(Stored data)
(* ===== verification/BrokerProofs.v ===== *)
(** * What the broker guarantees

    Theorems about Broker.v: what had to hold for an effect to reach its
    provider, that an approved write is sent once by however many brokers, and
    what is recorded and answered when a provider fails. *)

From S2P Require Import Prelude Rows ControlPlane PyValue Json Sha256 Catalog Approval Policy Runtime Workflow Actions ActionProofs Broker.
Local Open Scope Z_scope.

(** ** Steps that call no provider *)

Abbreviation quiet := (leaves w_calls).

Lemma quiet_lift {A} (m : actm A) : quiet (lift m).
Proof. intros w. unfold lift. by destruct (m _). Qed.
Lemma quiet_yield env i : quiet (yield env i).
Proof. done. Qed.
Lemma quiet_from_option {A} n (o : option A) : quiet (from_option n o).
Proof. by destruct o. Qed.
Ltac quieten :=
  repeat first [apply quiet_lift | apply quiet_yield | apply quiet_from_option | progress leaving].

Section quiet.
Context (self : ActionBroker) (env : surroundings).

Lemma quiet_check_write b payload : quiet (check_write self env b payload).
Proof. unfold check_write. cbv zeta. quieten. Qed.
Lemma quiet_check_policy b : quiet (check_policy self env b).
Proof. unfold check_policy. quieten. Qed.
Lemma quiet_check_eligibility cap b payload : quiet (check_eligibility self cap b payload).
Proof. unfold check_eligibility. quieten. Qed.
Lemma quiet_consume lease write b : quiet (consume_authority env lease write b).
Proof. unfold consume_authority. quieten. Qed.
Lemma quiet_settle_failure write p t e : quiet (settle_failure env write p t e).
Proof. unfold settle_failure. quieten. Qed.
Lemma quiet_settle_success write b payload p r : quiet (settle_success self env write b payload p r).
Proof. unfold settle_success, _evidence_response. quieten. Qed.
End quiet.

(** ** From an effect back to its checks *)

(** [m] called a provider. *)
Definition calls_provider {E A} (m : stm world E A) (w : world) : Prop := w_calls (m w).1 <> w_calls w.

Lemma bind_reached {E A B} (m : stm world E A) (k : A -> stm world E B) w :
  quiet m -> calls_provider (stm_bind m k) w ->
  exists a w1, m w = (w1, Ok a) /\ w_calls w1 = w_calls w /\ calls_provider (k a) w1.
Proof.
  unfold calls_provider, stm_bind. intros Hq H. specialize (Hq w). destruct (m w) as [w1 [a|e]]; [|done].
  simpl in Hq. exists a, w1. split_and!; [done|done|]. by rewrite Hq.
Qed.

Lemma or_answer_reached (m : bm (option answer)) (k : bm answer) w :
  quiet m -> calls_provider (or_answer m k) w ->
  exists w1, m w = (w1, Ok None) /\ w_calls w1 = w_calls w /\ calls_provider k w1.
Proof.
  intros Hq H. apply bind_reached in H as ([a|] & w1 & Hm & Hc & H); [done| |done]. eauto.
Qed.

(** A repository call seen from the broker. *)
Lemma broker_lift_ok {A} (m : actm A) w w1 (a : A) :
  lift m w = (w1, Ok a) -> m (w_actions w) = (w_actions w1, Ok a).
Proof. unfold lift. destruct (m (w_actions w)) as [s [x|e]]; [|done]. by intros [= <- <-]. Qed.

Lemma py_eqb_VStr s v : py_neqb (VStr s) v = false -> v = VStr s.
Proof. unfold py_neqb. intros H%negb_false_iff. by apply py_eqb_str. Qed.

Lemma matching_payload_hash p b :
  binding_mismatches (Some p) b = [] -> PyValue.get b "payload_hash" = VStr (payload_hash p).
Proof.
  unfold binding_mismatches. intros H. apply (py_eqb_VStr (payload_hash p)).
  destruct (py_neqb _ _) eqn:E; [|done]. exfalso.
  assert ("payload_hash" ∈ List.filter (fun f => py_neqb (proposal_field p f) (PyValue.get b f))
    (_binding_fields p)) as Hin.
  { apply list_elem_of_In, filter_In. split; [|exact E]. apply in_app_iff. left.
    do 6 right. by left. }
  rewrite H in Hin. by apply elem_of_nil in Hin.
Qed.

Section reached.
Context (self : ActionBroker) (env : surroundings) (lease : string) (b : binding) (payload : dict).

(** The agent that acts answered for itself at an endpoint we trust. *)
Definition agent_verified : Prop :=
  exists url f, agent_url_resolver self = Some f
    /\ f (PyValue.get b "agent_principal_id") = Some url /\ truthy url = true
    /\ identity_verifier self url (PyValue.get b "agent_principal_id") = true.
(** The binding names the hash of this payload. *)
Definition payload_bound : Prop :=
  PyValue.get b "payload_hash" = VStr (canonical_payload_hash (VDict payload)).
(** The policy allows the binding against the live connection, and this is the
    decision the binding carries. *)
Definition policy_agrees : Prop :=
  exists pe connections d, policy_evaluator self = Some pe
    /\ connection_resolver self = Some connections
    /\ Policy.evaluate pe (VDict b)
         (connections (PyValue.get b "connection_id") (PyValue.get b "tenant_id")) (clock env 1) = Ok d
    /\ Policy.allowed d = true /\ py_eqb (PyValue.get b "policy_decision") (decision_value d) = true.
Definition eligible_now (cap : string) : Prop :=
  forall evaluate, live_eligibility self = Some evaluate ->
    exists e, evaluate (dict_update (dict_update b payload) [("capability_id", VStr cap)]) = Ok e
      /\ el_allowed e = true.

(** The checks of a write that was let through. *)
Lemma check_write_passed w w1 :
  check_write self env b payload w = (w1, Ok None) ->
  w_actions w1 = perform_all (others env 1) (w_actions w)
  /\ agent_verified
  /\ payload_bound.
Proof.
  unfold check_write, agent_verified. destruct (agent_url_resolver self) as [f|] eqn:Ef; [|done].
  cbn [mbind option_bind]. destruct (f _) as [url|] eqn:Eu; [|done].
  destruct (truthy url) eqn:Et.
  2: { unfold truthy, truthy_string in Et. apply negb_false_iff, String.eqb_eq in Et. by subst url. }
  destruct (identity_verifier self url _) eqn:Ei; [|by destruct url].
  intros H. assert (exists key, dget b "idempotency_key" = Some key /\
    (forallb bindable [key; PyValue.get b "tenant_id"] = true) /\
    let w' := {| w_actions := perform_all (others env 1) (w_actions w); w_calls := w_calls w |} in
    w1 = w' /\ exists p, binding_mismatches (Some p) b = []
      /\ String.eqb (canonical_payload_hash (VDict payload)) (payload_hash p) = true) as
    (key & Hk & Hb & Hw & p & Hm & Hp).
  { destruct url as [|c url]; [done|]. cbn [negb] in H. unfold stm_bind at 1, from_option in H.
    destruct (dget b "idempotency_key") as [key|]; [|done]. exists key. split; [done|].
    unfold stm_ret at 1, stm_bind at 1, yield at 1 in H. unfold stm_bind at 1, lift at 1, params_ok in H.
    destruct (forallb _ _); [|done]. split; [done|]. cbn [stm_ret] in H.
    change (stm_bind stm_get ?k ?s) with (k s s) in H. cbv beta in H. cbn [w_actions w_calls] in H.
    destruct (binding_mismatches _ b) as [|x l] eqn:Em; [|done].
    destruct (find_by_key _ _ _) as [p|]; [|done].
    destruct (pr_status p); try done; repeat case_match; try done;
      (split; [by injection H as <-|]; exists p; split; [done|]; by apply negb_false_iff). }
  split; [by rewrite Hw|]. split; [by exists url, f|].
  apply String.eqb_eq in Hp. unfold payload_bound. by rewrite (matching_payload_hash p b Hm), Hp.
Qed.

Lemma check_policy_passed w w1 :
  check_policy self env b w = (w1, Ok None) ->
  w1 = w /\ policy_agrees.
Proof.
  unfold check_policy, policy_agrees. destruct (policy_evaluator self) as [pe|]; [|done].
  destruct (connection_resolver self) as [cs|]; [|done].
  destruct (Policy.evaluate _ _ _ _) as [d|e] eqn:Ee; [|done]. unfold stm_ret.
  destruct (Policy.allowed d) eqn:Ea; [|done]. cbn [negb orb].
  destruct (py_neqb _ _) eqn:En; [done|]. intros [= <-]. split; [done|].
  exists pe, cs, d. do 4 (split; [done|]). by apply negb_false_iff.
Qed.

Lemma check_eligibility_passed cap w w1 :
  check_eligibility self cap b payload w = (w1, Ok None) ->
  w1 = w /\ eligible_now cap.
Proof.
  unfold check_eligibility, eligible_now. destruct (live_eligibility self) as [ev|]; [|by intros [= <-]].
  destruct (ev _) as [e|n] eqn:Ee; [|done]. unfold stm_ret. destruct (el_allowed e) eqn:Ea; [|done].
  intros [= <-]. split; [done|]. intros ev' [= <-]. by exists e.
Qed.

Lemma consume_passed write w w1 p :
  consume_authority env lease write b w = (w1, Ok (inl p)) ->
  let s2 := perform_all (others env 2) (w_actions w) in
  exists s2', (if write then exists q, p = Some q /\ consume_approval b (clock env 2) s2 = (s2', Ok (Some q))
               else p = None /\ s2' = s2)
    /\ consume_lease lease b (clock env 3) (perform_all (others env 3) s2') = (w_actions w1, Ok true).
Proof.
  intros H s2. unfold consume_authority in H. unfold stm_bind at 1, yield at 1 in H.
  cbn [w_actions w_calls] in H. fold s2 in H. unfold stm_bind at 1 in H.
  assert (exists s2', (if write return bm (option proposal) then lift (consume_approval b (clock env 2))
      else stm_ret None) {| w_actions := s2; w_calls := w_calls w |}
     = ({| w_actions := s2'; w_calls := w_calls w |}, Ok p)
    /\ (write = true -> p <> None)
    /\ consume_lease lease b (clock env 3) (perform_all (others env 3) s2') = (w_actions w1, Ok true))
    as (s2' & Hp & Hn & Hl).
  { match type of H with (let (_, _) := ?m in _) = _ => destruct m as [[s2' calls] [q|e]] eqn:E end; [|done].
    assert (calls = w_calls w) as ->.
    { clear -E. destruct write; [|by injection E]. unfold lift in E. cbn in E.
      destruct (consume_approval _ _ _). by injection E. }
    destruct (write && _) eqn:Ewn; [done|]. unfold stm_bind at 1, yield in H. cbn [w_actions w_calls] in H.
    unfold stm_bind at 1, lift at 1 in H. cbn [w_actions w_calls] in H.
    destruct (consume_lease _ _ _ _) as [s4 [ok|e]] eqn:El; [|done].
    destruct ok; cbn [negb] in H.
    - injection H as <- <-. exists s2'. split; [done|]. split; [|done].
      intros ->. simpl in Ewn. by apply bool_decide_eq_false in Ewn.
    - exfalso. revert H. unfold stm_bind. destruct q; [|done]. unfold lift. by destruct (recover_pre_dispatch_claim _ _ _) as [? []]. }
  exists s2'. split; [|done]. destruct write.
  - destruct p as [q|]; [|by destruct (Hn eq_refl)]. exists q. split; [done|].
    apply broker_lift_ok in Hp. exact Hp.
  - by injection Hp as -> <-.
Qed.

▶ _Work request_: Please copy exactly the lines from the first line of the records above through the line containing "provider, that an", including both, and nothing more.

▶ _Solved problem_:
(* ===== verification/BrokerProofs.v ===== *)
(** * What the broker guarantees

    Theorems about Broker.v: what had to hold for an effect to reach its
    provider, that an approved write is sent once by however many brokers, and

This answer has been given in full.